Sonar helps you commit clean code every time. With over 225 unique rules to find Python bugs, code smells & vulnerabilities, Sonar finds the issues while you focus on the work. Learn more →
Top 23 Python NLP Projects
🤗 Transformers: State-of-the-art Machine Learning for Pytorch, TensorFlow, and JAX.Project mention: BetterTransformer: PyTorch-native free-lunch speedups for Transformer-based models | reddit.com/r/MachineLearning | 2022-11-22
In order to support BetterTransformer with the canonical Transformer models from Transformers library, an integration was done with the open-source library Optimum as a one-liner:
TensorFlow code and pre-trained models for BERTProject mention: [R] LiBai: a large-scale open-source model training toolbox | reddit.com/r/MachineLearning | 2022-11-09
Found relevant code at https://github.com/google-research/bert + all code implementations here
Truly a developer’s best friend. Scout APM is great for developers who want to find and fix performance issues in their applications. With Scout, we'll take care of the bugs so you can focus on building great things 🚀.

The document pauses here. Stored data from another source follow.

(** * Tiled U-Net segmentation of a sub-volume (volumeSegmentation.py)

    A shallow embedding of [main] of [volumeSegmentation.py] together with
    the parts of [tools.tilingStrategy] and [tools.postProcessing] it drives.
    Those two modules are not part of the sources at hand; the definitions
    that stand for them say so in their doc comment and follow the
    specification of the repository. *)

From Stdlib Require Import ZArith QArith Reals String List Bool Lia Lra Sorted.
Import ListNotations.
Open Scope Z_scope.

(** ** Coordinates and bounding boxes *)

(** A 3-D integer vector [(x, y, z)]. *)
Record V3 := mkV3 { vx : Z; vy : Z; vz : Z }.

Inductive axis := AX | AY | AZ.

Definition get (a : axis) (v : V3) : Z :=
  match a with AX => vx v | AY => vy v | AZ => vz v end.

Definition vmap2 (f : Z -> Z -> Z) (u v : V3) : V3 :=
  mkV3 (f (vx u) (vx v)) (f (vy u) (vy v)) (f (vz u) (vz v)).

Definition vadd := vmap2 Z.add.
Definition vsub := vmap2 Z.sub.
Definition vmax := vmap2 Z.max.
Definition vmin := vmap2 Z.min.
Definition origin : V3 := mkV3 0 0 0.

(** Half-open box [start, end). *)
Record box := mkBox { bstart : V3; bend : V3 }.

Definition extent (b : box) : V3 := vsub (bend b) (bstart b).

Definition in_range (lo x hi : Z) : bool := (lo <=? x) && (x <? hi).

Definition in_box (p : V3) (b : box) : bool :=
  in_range (vx (bstart b)) (vx p) (vx (bend b)) &&
  in_range (vy (bstart b)) (vy p) (vy (bend b)) &&
  in_range (vz (bstart b)) (vz p) (vz (bend b)).
(** * The [User] facade of the Twitch API client (src/API/User/User.ts)

    The class wraps one fetched [UserData] record together with a reference
    to the owning [TwitchClient].  Its getters project fields of the record;
    its [async] methods forward to collaborators reached through the client
    and, for [isSubscribedTo] and [follows], turn selected rejections into
    [false].

    The embedding is monadic: a method body is a computation in an
    exception-over-state monad.  The state holds the receiver object, the
    remote service and the log of collaborator calls issued so far.  A
    rejected promise and a synchronous [throw] are both the [inl] outcome,
    a resolved promise or a normal return is [inr]. *)

From Stdlib Require Import String List Bool.
From Stdlib Require Import Floats.PrimFloat.
From Stdlib Require Import PeanoNat Lia.
From ExtLib Require Import Structures.Monad Structures.MonadState.
From ExtLib Require Import Structures.MonadExc.
From ExtLib Require Import Data.Monads.StateMonad Data.Monads.EitherMonad.
Import ListNotations.
Import MonadNotation.
Local Open Scope monad_scope.
Local Open Scope string_scope.
Local Open Scope list_scope.

Set Implicit Arguments.

(** ** Thrown values and [instanceof] *)

(** The three error classes the file imports, and any other constructor. *)
Inductive ErrorClass : Type :=
| NoSubscriptionProgram
| NotSubscribed
| NotFollowing
| OtherClass (ctor : string).

Definition ErrorClass_eqb (c d : ErrorClass) : bool :=
  match c, d with
  | NoSubscriptionProgram, NoSubscriptionProgram => true
  | NotSubscribed, NotSubscribed => true
  | NotFollowing, NotFollowing => true
  | OtherClass x, OtherClass y => String.eqb x y
  | _, _ => false
  end.

(** A JavaScript value that was thrown.  [protoChain] lists the classes whose
    prototype is on the value's prototype chain, nearest first; it is empty
    for a thrown primitive. *)
Record Thrown : Type := mkThrown {
  protoChain : list ErrorClass;
  message : string
}.

(** [e instanceof C] *)
Definition instanceof (e : Thrown) (C : ErrorClass) : bool :=
  existsb (ErrorClass_eqb C) (protoChain e).

(** A JavaScript [number] is an IEEE 754 binary64 value. *)
Definition number : Type := float.

(** ** The backing record: [interface UserData] *)

Module UserData.
Record t : Type := mk {
  _id : string;
  bio : string;
  created_at : string;
  name : string;
  display_name : string;
  logo : string;
  type : string;
  updated_at : string
}.
End UserData.

(** The literal types of the [orderBy] and [orderDirection] parameters of
    [getFollows]: ['created_at' | 'last_broadcast' | 'login'] and
    ['asc' | 'desc']. *)
Inductive OrderBy : Type := created_at | last_broadcast | login.
Inductive OrderDirection : Type := asc | desc.

(** ** Collaborator types

    Classes and types that User.ts imports and only passes around.  [Remote]
    is the state of the remote service as the client observes it. *)
Class ApiTypes : Type := {
  TwitchClient : Type;
  UserIdResolvable : Type;
  Channel : Type;
  Stream : Type;
  UserSubscription : Type;
  UserFollow : Type;
  PrivilegedUser : Type;
  FollowChannelResult : Type;
  Remote : Type
}.
(** Two machines on which the probe behind [r] answers the same. *)
Definition sameOwnProbe (r : Requirement) (h1 h2 : Host) : Prop :=
  match r with
  | ReqSDKRoot _ => h_sdkRoot h1 = h_sdkRoot h2
  | ReqJava8 _ => h_prerequisites h1 = h_prerequisites h2
  | ReqCmdLineTools _ => h_cmdLineTools h1 = h_cmdLineTools h2
  | ReqPlatformTools _ => h_platformTools h1 = h_platformTools h2
  | ReqPlatformAPI r =>
      h_apiPackage h1 (PlatformAPIPackageRequirement.apiLevel r) =
      h_apiPackage h2 (PlatformAPIPackageRequirement.apiLevel r)
  | ReqEmulatorImages r =>
      h_emulatorImagePackage h1 (EmulatorImagesRequirement.apiLevel r) =
      h_emulatorImagePackage h2 (EmulatorImagesRequirement.apiLevel r)
  end.

(** Each title of a profile with the outcome of its check on a machine, in
    catalog order. *)
Definition outcomesByTitle (setup : BaseSetup.t) (h : Host)
    : list (string * Promise string) :=
  map (fun r => (title r, result (checkFunction r h)))
      (BaseSetup.requirements setup).

(** ** More machines *)

Module Machines.
(** Another way for a shell to say that a command is missing. *)
Definition notFoundToo : JsError :=
  {| name := "ExecError"; message := "sh: 1: adb: not found";
     status := Number 127 |}.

中文分词 词性标注 命名实体识别 依存句法分析 成分句法分析 语义依存分析 语义角色标注 指代消解 风格转换 语义相似度 新词发现 关键词短语提取 自动摘要 文本分类聚类 拼音简繁转换 自然语言处理Project mention: Hanlp - Natural language processing for the next decade | reddit.com/r/github_trends | 2022-05-28
💫 Industrial-strength Natural Language Processing (NLP) in PythonProject mention: Has anyone here ever used the seaNMF model for short text topic modeling, and be willing to help me get started with it? | reddit.com/r/LanguageTechnology | 2022-11-24
Tokenize with NLTK, SpaCy or CoreNLP
🔮 The most advanced MLOps platform for multimodal AI on the cloud · Neural Search · Creative AI · Cloud NativeProject mention: Have you used Jina for multi-modal applications? | dev.to | 2022-10-24
How will you build a multi-modal application? I just noticed the release ofJina which is a MLOps framework that empowers anyone to build cross-modal and multi-modal applications on the cloud. It uplifts a PoC into a production-ready service. Jina handles the infrastructure complexity, making advanced solution engineering and cloud-native technologies accessible to every developer. If you tried before, please let me know how do you find about it? Thanks!
💬 Open source machine learning framework to automate text- and voice-based conversations: NLU, dialogue management, connect to Slack, Facebook, and more - Create chatbots and voice assistantsProject mention: Show HN: Flex – transpile natural language to a programming language | news.ycombinator.com | 2022-11-10
At the moment it can recognise the type of statements in the training data set  and transpile them to Python, Java or C++ using the mappings defined here .
This is very different from how Codex/Autopilot work as it is trained using an NLU framework  which is usually used for training chatbots.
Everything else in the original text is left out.